▸ **Aim of the exercise**:
From the data below, copy exactly the lines that lie between the one holding "result fencing was" and the one holding "plan_call S A", including both, and nothing more.

>>>

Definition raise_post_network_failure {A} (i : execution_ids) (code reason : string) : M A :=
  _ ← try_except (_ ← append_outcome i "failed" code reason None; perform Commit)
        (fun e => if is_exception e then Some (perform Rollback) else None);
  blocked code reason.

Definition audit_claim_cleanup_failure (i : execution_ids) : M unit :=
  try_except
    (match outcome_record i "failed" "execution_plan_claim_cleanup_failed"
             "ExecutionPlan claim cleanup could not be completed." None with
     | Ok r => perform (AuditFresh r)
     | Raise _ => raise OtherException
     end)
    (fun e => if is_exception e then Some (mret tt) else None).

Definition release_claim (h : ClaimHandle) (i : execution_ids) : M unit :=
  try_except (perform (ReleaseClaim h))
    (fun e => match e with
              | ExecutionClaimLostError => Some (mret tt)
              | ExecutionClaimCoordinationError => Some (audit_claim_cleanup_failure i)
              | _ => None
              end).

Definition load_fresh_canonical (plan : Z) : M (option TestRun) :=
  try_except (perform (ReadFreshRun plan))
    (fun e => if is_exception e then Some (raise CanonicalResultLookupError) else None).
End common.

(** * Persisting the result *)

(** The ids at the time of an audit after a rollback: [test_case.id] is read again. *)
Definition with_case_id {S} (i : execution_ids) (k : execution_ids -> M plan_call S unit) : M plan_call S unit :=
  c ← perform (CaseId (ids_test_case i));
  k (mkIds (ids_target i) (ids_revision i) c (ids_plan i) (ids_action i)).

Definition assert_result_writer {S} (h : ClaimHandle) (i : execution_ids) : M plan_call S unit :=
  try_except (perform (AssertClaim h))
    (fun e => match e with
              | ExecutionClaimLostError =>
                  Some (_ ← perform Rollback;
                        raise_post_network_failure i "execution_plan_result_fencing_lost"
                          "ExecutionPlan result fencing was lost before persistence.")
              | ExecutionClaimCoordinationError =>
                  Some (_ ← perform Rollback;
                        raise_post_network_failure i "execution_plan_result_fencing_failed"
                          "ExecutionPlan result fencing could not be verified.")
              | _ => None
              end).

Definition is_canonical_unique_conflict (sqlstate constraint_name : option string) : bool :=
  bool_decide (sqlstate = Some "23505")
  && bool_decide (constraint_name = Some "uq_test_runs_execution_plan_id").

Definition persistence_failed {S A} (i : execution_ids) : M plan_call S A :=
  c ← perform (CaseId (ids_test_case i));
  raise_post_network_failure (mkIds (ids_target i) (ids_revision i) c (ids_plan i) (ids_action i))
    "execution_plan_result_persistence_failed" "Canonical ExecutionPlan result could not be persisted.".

<<<

▸ **Output below**:
                          "ExecutionPlan result fencing was lost before persistence.")
              | ExecutionClaimCoordinationError =>
                  Some (_ ← perform Rollback;
                        raise_post_network_failure i "execution_plan_result_fencing_failed"
                          "ExecutionPlan result fencing could not be verified.")
              | _ => None
              end).

Definition is_canonical_unique_conflict (sqlstate constraint_name : option string) : bool :=
  bool_decide (sqlstate = Some "23505")
  && bool_decide (constraint_name = Some "uq_test_runs_execution_plan_id").

Definition persistence_failed {S A} (i : execution_ids) : M plan_call S A :=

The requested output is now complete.